▶ _Your task_
Below are the records; locate each line with the word "SetCodeTxType" and copy it.

▶ _Records provided_
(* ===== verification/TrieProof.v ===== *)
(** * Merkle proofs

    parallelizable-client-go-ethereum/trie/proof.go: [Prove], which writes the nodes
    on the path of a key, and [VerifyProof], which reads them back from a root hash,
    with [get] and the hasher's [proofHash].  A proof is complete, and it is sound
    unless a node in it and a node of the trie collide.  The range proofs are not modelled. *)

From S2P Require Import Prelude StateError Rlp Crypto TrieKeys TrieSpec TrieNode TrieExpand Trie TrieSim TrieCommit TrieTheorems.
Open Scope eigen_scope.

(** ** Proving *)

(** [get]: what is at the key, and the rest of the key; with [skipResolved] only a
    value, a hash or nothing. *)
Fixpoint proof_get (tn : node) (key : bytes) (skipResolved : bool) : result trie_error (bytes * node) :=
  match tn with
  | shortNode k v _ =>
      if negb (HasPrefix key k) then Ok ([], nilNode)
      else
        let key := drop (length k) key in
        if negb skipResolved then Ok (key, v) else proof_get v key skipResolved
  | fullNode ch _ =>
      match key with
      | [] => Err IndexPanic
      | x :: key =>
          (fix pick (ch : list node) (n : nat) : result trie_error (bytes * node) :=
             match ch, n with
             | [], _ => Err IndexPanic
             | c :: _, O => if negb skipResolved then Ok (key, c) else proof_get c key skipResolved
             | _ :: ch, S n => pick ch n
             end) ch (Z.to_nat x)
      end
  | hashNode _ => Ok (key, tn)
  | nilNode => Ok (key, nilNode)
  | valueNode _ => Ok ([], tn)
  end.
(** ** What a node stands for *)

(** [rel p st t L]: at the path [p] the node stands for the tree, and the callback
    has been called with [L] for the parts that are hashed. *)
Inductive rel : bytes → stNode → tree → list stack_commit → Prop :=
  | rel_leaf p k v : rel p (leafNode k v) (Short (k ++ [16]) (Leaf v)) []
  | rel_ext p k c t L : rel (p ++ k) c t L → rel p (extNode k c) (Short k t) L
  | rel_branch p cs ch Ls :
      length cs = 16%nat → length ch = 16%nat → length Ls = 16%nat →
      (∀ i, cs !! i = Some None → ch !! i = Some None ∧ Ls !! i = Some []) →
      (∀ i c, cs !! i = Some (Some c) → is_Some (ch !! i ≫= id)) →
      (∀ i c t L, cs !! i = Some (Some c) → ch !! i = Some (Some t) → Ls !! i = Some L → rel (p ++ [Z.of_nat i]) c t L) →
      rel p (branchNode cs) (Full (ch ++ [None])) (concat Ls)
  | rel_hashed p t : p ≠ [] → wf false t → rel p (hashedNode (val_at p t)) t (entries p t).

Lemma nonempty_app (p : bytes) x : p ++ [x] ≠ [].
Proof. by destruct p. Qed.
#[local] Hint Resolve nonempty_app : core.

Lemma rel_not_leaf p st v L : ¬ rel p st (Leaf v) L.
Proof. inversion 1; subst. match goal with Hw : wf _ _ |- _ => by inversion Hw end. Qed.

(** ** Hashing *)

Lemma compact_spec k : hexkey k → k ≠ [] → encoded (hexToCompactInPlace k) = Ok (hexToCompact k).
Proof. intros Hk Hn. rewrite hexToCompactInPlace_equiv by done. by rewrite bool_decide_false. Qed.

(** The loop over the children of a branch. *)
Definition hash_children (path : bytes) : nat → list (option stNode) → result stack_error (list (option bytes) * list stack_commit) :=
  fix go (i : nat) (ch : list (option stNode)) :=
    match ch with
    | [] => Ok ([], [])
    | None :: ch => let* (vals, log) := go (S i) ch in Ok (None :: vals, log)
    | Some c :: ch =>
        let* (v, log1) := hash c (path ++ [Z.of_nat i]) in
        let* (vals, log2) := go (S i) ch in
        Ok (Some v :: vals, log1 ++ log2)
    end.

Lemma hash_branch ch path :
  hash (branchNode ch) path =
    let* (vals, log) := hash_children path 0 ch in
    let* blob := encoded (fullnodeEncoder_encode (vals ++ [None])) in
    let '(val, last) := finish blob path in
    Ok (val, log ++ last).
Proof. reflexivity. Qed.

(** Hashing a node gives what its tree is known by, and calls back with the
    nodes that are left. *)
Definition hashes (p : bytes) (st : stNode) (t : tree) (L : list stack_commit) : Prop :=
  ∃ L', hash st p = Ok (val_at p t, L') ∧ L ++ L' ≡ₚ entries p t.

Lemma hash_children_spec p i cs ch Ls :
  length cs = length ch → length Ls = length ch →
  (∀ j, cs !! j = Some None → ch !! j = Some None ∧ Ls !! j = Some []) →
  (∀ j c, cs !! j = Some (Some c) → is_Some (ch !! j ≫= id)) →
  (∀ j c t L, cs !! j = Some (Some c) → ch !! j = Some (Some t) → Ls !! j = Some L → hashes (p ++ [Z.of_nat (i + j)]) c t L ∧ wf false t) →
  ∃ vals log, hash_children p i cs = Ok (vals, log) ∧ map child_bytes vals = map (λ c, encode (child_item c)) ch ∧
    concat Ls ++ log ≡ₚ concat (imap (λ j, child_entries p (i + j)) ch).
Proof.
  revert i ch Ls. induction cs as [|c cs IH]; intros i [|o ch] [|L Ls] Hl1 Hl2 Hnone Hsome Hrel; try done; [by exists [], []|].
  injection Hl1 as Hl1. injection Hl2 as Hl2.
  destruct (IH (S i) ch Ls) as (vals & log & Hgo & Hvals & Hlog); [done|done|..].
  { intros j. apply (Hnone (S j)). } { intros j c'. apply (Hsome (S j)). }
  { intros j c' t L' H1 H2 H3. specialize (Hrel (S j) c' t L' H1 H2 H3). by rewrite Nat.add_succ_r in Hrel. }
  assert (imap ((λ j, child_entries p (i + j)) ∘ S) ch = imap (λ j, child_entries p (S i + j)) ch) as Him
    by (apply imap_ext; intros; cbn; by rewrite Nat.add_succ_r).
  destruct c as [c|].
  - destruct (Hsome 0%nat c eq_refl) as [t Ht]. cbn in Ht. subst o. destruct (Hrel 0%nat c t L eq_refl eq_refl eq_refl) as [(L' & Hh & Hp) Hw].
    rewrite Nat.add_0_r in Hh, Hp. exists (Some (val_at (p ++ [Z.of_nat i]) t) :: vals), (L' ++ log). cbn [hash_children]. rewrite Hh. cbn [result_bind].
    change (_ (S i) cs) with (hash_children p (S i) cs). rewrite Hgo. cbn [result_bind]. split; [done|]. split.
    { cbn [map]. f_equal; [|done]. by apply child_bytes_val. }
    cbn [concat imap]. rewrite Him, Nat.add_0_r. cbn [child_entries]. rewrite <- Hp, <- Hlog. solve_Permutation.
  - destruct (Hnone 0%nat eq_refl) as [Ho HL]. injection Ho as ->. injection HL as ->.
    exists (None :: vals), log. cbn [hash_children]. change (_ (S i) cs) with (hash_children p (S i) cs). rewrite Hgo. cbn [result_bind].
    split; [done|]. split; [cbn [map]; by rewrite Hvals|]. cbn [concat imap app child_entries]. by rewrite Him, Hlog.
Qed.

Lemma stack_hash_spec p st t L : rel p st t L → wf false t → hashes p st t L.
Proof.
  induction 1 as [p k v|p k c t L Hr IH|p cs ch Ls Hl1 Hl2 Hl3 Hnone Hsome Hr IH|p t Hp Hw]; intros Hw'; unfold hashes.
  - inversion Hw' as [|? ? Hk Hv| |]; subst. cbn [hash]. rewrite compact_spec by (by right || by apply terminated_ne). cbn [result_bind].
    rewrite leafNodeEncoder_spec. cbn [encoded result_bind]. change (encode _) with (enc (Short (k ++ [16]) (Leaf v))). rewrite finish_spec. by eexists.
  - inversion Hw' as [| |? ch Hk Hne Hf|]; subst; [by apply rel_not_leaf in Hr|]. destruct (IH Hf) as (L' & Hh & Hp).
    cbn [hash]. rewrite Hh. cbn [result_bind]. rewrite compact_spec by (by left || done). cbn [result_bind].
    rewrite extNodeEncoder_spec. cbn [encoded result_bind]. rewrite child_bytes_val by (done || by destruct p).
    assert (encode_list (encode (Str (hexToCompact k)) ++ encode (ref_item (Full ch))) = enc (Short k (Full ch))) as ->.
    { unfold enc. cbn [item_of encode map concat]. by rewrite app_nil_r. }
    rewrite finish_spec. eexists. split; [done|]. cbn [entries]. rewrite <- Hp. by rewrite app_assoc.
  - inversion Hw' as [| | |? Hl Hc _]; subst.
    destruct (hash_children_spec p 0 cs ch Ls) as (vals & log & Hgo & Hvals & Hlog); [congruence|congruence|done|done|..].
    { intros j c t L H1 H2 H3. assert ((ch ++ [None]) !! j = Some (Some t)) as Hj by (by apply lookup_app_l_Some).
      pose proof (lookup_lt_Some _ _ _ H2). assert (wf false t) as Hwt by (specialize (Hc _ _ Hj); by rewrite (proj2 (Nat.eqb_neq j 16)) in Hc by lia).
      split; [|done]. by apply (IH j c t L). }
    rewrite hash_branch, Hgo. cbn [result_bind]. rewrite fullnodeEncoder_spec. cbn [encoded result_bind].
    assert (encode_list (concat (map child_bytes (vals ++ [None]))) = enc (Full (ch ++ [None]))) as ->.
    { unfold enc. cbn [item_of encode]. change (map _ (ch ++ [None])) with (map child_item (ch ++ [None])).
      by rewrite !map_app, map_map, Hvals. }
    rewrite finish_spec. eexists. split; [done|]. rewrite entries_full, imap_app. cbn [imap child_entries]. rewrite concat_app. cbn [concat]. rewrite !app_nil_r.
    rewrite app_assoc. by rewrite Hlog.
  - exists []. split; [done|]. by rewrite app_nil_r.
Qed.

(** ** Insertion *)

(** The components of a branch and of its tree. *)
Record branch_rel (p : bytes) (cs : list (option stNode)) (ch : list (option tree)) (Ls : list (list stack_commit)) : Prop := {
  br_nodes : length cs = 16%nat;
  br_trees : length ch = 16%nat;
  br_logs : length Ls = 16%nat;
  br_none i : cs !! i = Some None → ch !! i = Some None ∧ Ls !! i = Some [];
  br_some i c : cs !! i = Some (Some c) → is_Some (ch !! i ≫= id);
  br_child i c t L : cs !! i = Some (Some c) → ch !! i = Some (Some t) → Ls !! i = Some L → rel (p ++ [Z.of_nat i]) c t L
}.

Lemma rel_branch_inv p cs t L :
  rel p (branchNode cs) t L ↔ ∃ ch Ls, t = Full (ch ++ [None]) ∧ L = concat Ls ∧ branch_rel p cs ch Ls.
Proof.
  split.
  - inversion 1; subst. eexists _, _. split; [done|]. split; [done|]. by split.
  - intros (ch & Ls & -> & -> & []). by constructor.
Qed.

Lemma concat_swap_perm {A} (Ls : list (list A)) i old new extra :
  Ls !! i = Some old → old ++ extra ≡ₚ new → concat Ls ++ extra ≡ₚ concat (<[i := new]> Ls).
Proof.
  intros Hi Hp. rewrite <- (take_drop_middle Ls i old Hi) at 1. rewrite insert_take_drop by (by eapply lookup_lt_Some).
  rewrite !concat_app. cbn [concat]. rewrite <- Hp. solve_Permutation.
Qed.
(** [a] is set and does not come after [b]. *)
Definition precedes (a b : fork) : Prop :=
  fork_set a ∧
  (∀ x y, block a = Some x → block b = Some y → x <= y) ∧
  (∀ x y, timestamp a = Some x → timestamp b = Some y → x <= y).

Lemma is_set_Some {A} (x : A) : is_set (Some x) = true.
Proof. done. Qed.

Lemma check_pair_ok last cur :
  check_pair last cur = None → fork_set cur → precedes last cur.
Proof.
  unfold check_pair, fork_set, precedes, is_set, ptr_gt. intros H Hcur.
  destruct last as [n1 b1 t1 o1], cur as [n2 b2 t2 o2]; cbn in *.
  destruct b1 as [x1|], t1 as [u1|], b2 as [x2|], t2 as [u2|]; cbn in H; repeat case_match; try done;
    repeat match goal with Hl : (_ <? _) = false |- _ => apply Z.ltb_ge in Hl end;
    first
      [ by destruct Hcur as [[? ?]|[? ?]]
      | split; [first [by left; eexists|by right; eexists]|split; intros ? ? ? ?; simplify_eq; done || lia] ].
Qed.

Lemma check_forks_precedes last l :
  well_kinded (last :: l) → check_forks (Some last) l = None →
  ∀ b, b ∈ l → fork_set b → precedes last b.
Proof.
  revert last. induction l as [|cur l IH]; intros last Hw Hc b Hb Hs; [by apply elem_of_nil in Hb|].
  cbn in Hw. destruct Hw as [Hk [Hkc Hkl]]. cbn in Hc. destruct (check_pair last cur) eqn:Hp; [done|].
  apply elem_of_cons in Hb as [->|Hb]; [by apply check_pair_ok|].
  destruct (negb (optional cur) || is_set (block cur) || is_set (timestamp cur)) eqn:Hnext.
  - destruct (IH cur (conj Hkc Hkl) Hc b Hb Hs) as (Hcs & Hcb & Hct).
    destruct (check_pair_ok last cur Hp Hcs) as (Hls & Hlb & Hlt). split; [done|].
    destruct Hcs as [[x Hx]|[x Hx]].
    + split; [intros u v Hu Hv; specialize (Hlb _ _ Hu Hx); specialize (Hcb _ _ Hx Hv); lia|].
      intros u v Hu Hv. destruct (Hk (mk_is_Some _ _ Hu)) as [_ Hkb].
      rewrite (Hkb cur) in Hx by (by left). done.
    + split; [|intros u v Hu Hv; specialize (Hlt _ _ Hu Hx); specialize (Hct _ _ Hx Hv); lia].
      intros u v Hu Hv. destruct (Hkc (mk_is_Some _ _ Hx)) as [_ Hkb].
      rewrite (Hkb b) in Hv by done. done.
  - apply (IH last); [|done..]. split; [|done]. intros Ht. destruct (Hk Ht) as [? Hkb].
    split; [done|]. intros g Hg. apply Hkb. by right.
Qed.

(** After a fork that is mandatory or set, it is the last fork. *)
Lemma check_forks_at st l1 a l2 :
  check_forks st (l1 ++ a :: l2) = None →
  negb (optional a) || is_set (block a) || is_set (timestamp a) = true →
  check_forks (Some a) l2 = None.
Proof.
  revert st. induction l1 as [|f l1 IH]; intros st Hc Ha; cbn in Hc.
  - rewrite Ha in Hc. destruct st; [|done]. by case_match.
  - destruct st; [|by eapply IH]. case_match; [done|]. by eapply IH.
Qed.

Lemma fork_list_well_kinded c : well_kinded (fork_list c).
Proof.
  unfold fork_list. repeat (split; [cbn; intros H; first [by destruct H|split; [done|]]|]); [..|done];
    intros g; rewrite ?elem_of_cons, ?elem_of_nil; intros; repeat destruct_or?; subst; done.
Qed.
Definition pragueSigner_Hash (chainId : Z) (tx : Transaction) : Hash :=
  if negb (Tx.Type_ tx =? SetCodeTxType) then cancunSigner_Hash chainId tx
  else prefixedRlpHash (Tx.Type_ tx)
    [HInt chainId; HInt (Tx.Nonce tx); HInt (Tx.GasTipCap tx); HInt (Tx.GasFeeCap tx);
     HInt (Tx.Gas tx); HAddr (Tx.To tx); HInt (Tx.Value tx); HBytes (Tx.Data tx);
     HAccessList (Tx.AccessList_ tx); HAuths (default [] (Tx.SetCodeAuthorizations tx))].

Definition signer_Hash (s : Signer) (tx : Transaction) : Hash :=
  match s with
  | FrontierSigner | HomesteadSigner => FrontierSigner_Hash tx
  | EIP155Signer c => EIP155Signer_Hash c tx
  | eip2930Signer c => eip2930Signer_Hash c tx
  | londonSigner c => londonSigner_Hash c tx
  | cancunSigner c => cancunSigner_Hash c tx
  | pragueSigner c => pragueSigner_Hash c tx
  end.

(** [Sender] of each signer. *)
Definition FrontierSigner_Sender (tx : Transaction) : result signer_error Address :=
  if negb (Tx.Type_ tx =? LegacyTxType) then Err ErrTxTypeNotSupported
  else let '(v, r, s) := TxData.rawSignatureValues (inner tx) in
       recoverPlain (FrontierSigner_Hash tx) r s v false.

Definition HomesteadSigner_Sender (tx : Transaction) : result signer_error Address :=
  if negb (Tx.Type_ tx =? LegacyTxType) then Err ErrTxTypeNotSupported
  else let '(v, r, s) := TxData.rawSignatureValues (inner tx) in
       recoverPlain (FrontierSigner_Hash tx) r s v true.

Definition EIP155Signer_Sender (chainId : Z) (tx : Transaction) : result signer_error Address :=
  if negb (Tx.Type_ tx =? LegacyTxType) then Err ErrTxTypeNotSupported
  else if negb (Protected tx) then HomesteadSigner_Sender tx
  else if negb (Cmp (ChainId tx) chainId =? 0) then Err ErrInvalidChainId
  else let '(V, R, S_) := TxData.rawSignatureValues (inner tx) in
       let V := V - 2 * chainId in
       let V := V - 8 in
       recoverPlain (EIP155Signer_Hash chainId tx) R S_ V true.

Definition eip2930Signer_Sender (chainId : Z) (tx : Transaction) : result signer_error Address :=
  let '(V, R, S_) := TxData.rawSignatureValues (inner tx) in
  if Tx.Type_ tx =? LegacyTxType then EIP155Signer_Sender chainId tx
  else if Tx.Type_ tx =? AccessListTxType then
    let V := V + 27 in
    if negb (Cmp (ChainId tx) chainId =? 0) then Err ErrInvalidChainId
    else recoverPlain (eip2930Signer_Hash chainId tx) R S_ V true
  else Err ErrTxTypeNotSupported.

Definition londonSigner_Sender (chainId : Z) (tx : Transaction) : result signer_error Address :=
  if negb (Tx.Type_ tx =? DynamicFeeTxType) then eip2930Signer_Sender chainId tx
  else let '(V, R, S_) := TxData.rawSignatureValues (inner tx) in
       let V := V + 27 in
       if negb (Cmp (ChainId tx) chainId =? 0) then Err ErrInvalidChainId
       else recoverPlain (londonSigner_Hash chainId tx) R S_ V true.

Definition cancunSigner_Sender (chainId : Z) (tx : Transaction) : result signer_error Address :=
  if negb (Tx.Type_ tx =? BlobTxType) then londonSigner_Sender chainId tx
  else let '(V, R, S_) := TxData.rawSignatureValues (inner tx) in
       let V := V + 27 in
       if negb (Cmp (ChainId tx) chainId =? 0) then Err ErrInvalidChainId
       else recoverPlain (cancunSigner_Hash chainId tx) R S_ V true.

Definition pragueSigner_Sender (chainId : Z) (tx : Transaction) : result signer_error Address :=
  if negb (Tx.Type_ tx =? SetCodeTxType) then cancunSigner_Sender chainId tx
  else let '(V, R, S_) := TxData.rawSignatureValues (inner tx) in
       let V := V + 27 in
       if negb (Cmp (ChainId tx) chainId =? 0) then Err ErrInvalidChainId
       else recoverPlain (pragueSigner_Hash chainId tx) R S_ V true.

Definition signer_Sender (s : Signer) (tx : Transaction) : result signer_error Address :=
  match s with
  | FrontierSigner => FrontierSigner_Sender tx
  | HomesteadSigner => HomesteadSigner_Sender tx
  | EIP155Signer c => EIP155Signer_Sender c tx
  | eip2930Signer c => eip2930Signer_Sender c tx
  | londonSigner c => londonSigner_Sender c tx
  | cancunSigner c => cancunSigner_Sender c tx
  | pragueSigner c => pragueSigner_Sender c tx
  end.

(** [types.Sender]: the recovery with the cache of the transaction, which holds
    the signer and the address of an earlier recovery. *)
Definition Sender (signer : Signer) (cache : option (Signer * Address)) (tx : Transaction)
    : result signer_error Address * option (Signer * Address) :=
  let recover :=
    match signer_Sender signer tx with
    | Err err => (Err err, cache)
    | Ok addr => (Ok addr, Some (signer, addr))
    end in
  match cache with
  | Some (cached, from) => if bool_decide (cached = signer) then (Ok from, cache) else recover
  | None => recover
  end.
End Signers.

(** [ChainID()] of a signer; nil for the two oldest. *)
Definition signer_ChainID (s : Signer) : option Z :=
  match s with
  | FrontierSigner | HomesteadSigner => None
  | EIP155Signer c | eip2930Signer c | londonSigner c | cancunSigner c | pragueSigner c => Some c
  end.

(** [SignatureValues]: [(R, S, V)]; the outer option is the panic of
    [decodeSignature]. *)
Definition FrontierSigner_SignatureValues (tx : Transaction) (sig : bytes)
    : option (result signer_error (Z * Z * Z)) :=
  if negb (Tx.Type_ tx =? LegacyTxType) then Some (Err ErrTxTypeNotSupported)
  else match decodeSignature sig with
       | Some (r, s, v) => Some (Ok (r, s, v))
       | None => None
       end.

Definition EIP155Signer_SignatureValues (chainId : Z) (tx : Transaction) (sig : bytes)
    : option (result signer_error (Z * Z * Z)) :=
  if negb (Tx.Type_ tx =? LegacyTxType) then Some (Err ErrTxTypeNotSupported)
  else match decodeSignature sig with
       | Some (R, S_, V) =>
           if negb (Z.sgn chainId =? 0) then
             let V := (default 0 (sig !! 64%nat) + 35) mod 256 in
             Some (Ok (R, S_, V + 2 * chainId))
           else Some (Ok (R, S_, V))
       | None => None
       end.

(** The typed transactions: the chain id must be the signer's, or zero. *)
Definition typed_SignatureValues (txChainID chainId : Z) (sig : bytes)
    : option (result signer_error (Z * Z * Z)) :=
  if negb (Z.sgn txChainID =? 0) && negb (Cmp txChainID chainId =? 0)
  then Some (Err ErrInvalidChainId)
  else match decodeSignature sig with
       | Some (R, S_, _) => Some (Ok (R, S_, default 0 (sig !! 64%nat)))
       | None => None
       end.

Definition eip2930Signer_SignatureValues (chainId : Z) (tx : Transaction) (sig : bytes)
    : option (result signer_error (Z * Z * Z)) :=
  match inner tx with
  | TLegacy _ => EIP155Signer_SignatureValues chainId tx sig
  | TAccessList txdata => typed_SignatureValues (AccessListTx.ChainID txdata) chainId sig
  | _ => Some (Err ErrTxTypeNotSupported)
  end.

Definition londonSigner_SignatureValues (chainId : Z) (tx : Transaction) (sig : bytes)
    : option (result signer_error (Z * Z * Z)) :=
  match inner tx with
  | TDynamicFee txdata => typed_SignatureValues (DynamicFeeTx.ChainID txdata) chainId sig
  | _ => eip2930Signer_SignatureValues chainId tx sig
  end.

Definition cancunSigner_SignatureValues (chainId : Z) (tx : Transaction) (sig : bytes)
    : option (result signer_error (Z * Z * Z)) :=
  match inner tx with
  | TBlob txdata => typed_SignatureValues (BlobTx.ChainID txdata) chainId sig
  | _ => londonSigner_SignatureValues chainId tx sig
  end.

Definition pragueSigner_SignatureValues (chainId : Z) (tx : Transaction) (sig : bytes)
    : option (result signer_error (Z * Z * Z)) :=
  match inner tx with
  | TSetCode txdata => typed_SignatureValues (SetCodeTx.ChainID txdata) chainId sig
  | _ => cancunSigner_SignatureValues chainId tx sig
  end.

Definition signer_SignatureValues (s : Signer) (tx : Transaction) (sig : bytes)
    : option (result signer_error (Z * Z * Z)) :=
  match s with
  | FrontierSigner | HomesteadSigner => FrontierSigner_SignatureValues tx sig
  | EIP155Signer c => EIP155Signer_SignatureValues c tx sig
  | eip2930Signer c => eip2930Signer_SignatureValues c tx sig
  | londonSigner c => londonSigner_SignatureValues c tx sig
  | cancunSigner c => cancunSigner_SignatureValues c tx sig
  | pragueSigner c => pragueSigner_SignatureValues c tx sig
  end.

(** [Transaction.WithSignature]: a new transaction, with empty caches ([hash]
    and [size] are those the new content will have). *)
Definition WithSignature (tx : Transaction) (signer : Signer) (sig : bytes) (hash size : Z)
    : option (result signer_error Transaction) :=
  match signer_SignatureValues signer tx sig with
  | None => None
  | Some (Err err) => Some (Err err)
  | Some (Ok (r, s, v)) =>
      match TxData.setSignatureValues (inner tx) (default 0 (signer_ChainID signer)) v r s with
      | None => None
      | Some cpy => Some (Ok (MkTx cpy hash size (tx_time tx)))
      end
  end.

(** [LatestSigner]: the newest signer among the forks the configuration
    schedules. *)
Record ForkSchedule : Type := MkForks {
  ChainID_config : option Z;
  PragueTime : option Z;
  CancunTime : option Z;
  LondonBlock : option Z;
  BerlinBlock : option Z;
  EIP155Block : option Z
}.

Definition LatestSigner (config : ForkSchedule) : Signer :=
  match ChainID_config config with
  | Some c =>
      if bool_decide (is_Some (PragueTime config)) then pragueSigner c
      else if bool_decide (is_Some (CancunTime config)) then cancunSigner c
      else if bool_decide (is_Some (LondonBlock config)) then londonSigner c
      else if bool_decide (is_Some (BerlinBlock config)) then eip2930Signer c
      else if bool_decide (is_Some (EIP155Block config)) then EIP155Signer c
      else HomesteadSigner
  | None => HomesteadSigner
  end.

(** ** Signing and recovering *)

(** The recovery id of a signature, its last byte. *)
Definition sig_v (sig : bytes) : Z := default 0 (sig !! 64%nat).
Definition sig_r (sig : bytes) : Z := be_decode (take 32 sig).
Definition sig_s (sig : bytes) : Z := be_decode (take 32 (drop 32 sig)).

▶ _Solution for this problem_
  if negb (Tx.Type_ tx =? SetCodeTxType) then cancunSigner_Hash chainId tx
  if negb (Tx.Type_ tx =? SetCodeTxType) then cancunSigner_Sender chainId tx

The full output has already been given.